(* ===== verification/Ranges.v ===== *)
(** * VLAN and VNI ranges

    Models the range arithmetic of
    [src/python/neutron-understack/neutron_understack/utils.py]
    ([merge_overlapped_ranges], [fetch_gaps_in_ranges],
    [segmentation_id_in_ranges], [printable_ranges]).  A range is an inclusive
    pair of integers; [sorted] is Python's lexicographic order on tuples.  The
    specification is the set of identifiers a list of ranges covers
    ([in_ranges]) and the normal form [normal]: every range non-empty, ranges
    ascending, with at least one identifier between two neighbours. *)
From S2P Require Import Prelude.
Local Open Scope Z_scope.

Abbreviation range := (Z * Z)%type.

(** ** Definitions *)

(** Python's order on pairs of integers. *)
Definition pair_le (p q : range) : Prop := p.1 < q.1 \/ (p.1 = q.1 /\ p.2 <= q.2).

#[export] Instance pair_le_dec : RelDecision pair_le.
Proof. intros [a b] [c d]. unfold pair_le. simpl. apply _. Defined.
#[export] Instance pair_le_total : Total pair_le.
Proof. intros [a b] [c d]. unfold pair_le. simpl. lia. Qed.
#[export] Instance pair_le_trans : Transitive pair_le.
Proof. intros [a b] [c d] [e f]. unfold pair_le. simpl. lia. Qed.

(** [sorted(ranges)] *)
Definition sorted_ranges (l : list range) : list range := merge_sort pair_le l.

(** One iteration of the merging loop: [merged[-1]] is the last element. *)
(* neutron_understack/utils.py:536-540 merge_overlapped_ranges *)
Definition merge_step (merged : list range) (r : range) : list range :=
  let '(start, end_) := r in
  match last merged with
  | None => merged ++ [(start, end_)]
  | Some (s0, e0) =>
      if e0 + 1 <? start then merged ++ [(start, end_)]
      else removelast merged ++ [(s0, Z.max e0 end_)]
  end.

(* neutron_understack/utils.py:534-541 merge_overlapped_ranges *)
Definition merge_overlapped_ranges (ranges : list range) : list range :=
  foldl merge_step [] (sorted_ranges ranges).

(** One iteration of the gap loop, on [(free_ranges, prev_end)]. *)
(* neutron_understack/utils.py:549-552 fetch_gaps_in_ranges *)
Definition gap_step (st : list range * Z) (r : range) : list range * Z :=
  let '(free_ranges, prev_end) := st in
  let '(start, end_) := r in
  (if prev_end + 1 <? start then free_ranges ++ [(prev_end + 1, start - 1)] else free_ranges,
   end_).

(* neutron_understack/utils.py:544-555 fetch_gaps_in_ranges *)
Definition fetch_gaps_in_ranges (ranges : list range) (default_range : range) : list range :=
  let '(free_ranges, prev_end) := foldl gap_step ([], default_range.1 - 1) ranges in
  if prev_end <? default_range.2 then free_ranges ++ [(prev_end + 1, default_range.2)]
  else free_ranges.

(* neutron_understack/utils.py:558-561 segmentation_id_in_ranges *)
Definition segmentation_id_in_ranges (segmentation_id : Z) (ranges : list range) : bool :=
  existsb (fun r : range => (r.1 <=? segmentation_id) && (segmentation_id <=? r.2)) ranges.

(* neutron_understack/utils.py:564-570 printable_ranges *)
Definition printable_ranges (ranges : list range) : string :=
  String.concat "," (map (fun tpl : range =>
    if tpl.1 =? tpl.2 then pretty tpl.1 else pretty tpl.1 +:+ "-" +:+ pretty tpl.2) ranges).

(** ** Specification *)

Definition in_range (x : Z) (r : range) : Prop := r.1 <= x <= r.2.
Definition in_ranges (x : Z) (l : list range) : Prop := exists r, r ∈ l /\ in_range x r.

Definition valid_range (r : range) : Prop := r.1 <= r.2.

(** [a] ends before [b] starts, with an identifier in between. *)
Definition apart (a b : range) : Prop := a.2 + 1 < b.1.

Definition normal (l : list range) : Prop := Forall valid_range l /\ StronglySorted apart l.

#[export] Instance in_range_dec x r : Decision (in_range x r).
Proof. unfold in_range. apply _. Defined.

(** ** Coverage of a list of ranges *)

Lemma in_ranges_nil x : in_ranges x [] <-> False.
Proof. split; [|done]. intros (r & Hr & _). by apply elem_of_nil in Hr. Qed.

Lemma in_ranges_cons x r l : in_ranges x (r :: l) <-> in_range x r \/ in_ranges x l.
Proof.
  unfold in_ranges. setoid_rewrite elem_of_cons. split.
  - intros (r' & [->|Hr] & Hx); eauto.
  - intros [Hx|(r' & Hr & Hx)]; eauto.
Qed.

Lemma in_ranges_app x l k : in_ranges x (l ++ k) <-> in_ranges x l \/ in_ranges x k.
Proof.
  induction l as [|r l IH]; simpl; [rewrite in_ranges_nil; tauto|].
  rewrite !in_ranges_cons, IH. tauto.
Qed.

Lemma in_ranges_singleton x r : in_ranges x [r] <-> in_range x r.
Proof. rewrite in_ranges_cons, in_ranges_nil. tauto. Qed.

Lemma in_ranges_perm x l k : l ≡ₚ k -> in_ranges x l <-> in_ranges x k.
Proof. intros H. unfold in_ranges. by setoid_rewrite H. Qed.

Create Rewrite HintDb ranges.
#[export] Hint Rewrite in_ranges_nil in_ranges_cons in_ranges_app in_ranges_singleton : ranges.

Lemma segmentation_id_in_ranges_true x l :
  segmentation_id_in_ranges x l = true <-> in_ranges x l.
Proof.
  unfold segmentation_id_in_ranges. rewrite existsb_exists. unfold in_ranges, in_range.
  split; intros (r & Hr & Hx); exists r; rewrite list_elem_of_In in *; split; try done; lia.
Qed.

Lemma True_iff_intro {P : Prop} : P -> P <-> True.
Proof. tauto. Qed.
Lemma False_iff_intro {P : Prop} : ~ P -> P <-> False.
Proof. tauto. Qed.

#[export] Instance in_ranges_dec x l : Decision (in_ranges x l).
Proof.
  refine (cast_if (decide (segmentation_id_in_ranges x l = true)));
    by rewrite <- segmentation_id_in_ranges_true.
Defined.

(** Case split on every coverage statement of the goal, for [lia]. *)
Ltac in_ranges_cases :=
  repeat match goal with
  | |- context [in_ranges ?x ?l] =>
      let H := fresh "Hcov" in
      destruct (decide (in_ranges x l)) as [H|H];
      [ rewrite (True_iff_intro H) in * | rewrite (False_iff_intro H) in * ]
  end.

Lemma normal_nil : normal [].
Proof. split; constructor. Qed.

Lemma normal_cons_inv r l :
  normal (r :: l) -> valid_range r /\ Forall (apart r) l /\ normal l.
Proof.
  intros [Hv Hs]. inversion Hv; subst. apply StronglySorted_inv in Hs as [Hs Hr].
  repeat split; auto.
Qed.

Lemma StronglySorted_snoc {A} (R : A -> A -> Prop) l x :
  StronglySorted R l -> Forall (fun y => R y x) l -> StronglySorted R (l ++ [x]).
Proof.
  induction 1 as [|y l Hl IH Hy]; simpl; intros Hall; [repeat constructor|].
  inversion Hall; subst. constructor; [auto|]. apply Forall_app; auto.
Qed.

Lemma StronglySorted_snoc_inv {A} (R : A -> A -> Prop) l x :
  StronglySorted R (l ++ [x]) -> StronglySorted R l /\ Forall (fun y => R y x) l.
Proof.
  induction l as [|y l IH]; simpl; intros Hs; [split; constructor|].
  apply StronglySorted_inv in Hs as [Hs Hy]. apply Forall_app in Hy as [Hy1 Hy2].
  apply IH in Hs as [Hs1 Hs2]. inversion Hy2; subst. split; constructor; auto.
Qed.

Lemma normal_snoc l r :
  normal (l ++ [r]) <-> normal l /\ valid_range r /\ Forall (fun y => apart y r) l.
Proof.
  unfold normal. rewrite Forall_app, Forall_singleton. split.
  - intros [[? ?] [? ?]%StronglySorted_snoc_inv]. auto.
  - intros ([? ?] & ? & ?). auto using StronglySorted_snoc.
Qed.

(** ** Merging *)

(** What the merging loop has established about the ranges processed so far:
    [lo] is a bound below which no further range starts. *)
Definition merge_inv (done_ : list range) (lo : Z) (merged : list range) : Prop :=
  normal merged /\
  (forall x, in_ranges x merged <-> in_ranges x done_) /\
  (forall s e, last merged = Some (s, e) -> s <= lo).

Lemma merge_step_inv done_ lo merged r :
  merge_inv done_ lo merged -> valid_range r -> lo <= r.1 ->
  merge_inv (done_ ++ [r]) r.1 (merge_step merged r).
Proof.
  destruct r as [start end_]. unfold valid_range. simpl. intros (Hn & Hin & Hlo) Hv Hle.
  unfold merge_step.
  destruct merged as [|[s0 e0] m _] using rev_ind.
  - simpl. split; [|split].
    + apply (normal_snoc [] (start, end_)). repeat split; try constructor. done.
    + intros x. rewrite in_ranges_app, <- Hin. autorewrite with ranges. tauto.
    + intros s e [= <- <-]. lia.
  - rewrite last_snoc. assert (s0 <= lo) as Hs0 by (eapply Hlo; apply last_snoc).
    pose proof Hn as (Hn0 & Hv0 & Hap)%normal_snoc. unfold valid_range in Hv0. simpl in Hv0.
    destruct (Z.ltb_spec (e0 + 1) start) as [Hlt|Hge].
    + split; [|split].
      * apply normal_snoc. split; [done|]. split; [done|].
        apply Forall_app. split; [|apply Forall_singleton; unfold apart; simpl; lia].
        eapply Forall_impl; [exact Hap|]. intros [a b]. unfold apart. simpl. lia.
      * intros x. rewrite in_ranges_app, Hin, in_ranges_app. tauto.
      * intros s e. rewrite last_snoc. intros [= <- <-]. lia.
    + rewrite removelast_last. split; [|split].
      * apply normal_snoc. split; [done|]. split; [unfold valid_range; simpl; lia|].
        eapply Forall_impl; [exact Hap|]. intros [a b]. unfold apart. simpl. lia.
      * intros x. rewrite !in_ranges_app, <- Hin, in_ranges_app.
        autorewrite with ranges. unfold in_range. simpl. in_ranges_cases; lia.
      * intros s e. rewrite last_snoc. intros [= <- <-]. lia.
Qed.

▬▬▬▬▬▬▬▬▬▬

Try it.
Please copy every line of the data that carries the string "loop".

Task answer.
(** One iteration of the merging loop: [merged[-1]] is the last element. *)
(** One iteration of the gap loop, on [(free_ranges, prev_end)]. *)
(** What the merging loop has established about the ranges processed so far:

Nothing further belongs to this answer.